ASSIGNMENT: Reproduce exactly, from the data that follows, the line with "Module OpenFlags.", the line with "Definition RTLD_GLOBAL : t := 256.", and every line that lies between them.

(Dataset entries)
===

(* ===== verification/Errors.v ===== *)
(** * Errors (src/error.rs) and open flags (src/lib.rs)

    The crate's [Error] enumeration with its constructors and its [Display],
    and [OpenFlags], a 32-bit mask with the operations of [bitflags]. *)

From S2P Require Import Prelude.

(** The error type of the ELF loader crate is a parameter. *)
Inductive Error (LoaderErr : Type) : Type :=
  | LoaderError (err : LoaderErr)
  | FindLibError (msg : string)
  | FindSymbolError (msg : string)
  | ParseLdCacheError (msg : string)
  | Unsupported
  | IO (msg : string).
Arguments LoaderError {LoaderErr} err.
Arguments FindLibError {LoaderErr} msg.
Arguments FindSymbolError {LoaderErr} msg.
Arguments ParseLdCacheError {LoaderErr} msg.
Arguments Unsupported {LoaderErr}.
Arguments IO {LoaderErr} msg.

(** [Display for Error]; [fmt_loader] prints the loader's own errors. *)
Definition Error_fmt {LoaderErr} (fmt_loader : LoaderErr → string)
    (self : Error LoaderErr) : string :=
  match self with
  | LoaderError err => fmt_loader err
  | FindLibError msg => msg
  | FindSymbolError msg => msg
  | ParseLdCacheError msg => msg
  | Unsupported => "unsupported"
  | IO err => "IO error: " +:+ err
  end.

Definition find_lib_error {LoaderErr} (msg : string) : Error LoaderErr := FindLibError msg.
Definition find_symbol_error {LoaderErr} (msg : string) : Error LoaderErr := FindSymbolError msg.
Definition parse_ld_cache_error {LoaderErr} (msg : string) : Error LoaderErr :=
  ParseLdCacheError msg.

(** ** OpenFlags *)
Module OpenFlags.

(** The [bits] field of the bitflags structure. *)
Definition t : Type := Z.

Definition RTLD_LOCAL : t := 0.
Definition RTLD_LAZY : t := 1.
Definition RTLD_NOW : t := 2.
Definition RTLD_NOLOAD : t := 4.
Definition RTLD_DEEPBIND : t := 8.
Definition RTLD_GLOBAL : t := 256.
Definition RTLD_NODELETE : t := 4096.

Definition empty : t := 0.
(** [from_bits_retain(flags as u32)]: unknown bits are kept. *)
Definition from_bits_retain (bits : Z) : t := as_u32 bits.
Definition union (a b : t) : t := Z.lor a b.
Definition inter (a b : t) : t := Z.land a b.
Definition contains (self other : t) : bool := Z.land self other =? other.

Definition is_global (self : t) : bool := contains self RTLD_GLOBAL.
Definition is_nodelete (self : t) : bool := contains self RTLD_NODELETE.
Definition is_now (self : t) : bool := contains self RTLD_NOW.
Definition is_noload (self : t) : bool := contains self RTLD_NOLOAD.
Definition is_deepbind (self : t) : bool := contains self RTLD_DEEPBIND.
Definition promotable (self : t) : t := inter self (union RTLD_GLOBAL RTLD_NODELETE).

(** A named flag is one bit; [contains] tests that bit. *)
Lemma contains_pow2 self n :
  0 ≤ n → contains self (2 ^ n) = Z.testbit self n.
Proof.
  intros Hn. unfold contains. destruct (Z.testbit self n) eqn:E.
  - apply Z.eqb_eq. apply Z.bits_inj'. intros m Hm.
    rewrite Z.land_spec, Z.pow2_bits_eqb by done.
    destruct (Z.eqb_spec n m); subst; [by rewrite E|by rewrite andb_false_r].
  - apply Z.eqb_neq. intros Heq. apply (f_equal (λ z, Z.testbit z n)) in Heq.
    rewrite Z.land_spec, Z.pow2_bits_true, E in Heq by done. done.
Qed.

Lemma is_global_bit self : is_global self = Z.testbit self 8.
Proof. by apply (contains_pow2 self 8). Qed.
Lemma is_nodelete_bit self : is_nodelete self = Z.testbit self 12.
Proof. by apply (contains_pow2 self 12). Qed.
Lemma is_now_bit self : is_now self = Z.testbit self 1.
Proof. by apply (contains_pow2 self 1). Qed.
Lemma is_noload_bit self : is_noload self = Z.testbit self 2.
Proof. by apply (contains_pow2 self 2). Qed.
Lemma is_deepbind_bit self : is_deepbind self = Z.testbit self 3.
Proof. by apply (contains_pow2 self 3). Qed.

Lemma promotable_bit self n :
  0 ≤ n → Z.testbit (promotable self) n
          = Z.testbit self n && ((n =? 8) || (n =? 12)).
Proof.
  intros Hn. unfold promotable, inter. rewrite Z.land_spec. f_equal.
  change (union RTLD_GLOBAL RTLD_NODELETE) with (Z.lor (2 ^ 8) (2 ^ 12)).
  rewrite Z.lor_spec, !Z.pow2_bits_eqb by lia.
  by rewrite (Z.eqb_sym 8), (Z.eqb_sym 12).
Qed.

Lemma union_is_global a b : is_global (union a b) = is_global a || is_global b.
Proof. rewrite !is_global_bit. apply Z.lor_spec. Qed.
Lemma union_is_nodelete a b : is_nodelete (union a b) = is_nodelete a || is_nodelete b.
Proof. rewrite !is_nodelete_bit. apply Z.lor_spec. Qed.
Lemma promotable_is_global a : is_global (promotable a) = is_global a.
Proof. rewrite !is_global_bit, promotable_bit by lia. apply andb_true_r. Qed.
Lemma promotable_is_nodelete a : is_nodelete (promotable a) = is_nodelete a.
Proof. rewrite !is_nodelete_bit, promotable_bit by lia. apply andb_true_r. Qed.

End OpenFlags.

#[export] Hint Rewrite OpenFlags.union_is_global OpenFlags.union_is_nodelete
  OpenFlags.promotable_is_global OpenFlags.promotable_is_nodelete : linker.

===

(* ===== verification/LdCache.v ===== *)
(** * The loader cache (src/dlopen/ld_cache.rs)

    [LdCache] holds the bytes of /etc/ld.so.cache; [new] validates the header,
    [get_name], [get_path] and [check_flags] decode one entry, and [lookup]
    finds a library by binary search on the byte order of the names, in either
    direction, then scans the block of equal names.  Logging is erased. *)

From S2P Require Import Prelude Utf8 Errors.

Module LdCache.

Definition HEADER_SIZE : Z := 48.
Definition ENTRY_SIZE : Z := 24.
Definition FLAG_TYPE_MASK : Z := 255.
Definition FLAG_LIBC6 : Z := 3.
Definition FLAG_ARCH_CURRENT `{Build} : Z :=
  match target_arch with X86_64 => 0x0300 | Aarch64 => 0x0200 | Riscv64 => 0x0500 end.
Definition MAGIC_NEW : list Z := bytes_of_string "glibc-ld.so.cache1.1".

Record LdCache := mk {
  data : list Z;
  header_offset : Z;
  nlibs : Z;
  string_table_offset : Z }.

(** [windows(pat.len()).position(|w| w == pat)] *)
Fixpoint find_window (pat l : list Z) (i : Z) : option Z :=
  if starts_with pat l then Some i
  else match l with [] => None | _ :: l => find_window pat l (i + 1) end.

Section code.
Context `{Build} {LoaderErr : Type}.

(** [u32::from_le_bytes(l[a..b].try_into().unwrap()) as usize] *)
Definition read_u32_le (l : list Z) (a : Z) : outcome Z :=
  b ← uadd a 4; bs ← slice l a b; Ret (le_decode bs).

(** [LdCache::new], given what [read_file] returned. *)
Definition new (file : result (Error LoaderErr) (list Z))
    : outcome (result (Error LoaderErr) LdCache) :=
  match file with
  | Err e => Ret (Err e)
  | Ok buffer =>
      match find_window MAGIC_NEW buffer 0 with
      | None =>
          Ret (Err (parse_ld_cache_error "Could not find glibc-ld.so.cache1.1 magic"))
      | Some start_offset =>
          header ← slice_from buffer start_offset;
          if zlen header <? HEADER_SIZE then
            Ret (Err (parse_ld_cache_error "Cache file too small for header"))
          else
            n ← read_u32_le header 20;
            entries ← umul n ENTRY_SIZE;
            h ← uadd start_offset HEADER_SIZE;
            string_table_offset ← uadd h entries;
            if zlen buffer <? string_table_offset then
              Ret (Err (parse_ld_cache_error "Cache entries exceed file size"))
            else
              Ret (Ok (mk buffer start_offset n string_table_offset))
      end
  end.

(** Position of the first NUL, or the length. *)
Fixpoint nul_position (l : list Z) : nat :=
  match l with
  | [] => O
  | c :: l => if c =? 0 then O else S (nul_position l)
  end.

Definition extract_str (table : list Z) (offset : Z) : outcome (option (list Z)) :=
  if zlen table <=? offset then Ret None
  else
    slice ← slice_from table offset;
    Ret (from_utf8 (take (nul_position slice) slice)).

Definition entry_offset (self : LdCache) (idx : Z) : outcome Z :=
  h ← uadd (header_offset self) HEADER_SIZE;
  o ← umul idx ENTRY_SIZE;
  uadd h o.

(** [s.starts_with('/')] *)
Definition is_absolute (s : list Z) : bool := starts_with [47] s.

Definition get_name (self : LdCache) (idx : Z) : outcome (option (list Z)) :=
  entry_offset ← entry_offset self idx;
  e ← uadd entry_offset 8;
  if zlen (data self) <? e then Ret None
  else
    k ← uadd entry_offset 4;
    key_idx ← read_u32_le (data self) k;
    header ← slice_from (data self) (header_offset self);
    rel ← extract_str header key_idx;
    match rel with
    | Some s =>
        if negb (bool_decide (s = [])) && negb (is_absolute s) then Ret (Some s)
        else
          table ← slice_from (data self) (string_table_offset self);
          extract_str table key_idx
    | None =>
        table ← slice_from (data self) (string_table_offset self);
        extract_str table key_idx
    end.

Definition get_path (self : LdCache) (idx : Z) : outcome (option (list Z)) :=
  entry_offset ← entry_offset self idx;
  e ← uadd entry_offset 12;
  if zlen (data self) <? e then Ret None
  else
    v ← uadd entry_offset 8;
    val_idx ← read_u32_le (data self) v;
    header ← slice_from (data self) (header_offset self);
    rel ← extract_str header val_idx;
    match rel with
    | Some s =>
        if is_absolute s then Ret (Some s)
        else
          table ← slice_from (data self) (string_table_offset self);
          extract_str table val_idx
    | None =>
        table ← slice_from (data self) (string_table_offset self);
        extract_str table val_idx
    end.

===

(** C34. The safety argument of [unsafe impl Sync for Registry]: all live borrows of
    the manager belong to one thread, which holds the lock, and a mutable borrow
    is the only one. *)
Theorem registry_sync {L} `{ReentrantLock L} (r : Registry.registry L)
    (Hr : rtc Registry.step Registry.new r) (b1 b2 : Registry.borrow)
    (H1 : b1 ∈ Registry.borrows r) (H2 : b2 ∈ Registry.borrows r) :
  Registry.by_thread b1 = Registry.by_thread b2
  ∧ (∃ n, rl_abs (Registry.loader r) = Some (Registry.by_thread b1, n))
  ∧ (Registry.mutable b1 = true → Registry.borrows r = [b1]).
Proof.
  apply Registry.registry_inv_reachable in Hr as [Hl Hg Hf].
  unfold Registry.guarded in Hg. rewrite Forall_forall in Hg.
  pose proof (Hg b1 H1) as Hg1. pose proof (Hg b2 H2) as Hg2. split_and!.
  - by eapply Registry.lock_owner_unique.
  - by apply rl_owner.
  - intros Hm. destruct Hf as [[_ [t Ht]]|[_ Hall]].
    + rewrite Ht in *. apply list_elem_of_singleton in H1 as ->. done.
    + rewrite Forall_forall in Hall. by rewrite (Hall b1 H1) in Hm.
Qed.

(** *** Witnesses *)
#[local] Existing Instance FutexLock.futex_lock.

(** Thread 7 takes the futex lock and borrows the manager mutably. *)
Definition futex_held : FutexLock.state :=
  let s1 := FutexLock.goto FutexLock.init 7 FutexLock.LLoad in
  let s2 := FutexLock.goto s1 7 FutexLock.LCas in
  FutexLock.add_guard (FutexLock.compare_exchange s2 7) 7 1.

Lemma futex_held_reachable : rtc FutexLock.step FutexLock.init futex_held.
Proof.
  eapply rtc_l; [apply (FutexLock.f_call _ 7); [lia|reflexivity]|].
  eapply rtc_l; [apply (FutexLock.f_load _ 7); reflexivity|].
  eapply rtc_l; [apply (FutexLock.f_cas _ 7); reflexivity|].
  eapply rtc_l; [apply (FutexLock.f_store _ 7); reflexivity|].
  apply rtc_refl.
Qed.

===

OUTPUT FOR THIS EXERCISE:
Module OpenFlags.

(** The [bits] field of the bitflags structure. *)
Definition t : Type := Z.

Definition RTLD_LOCAL : t := 0.
Definition RTLD_LAZY : t := 1.
Definition RTLD_NOW : t := 2.
Definition RTLD_NOLOAD : t := 4.
Definition RTLD_DEEPBIND : t := 8.
Definition RTLD_GLOBAL : t := 256.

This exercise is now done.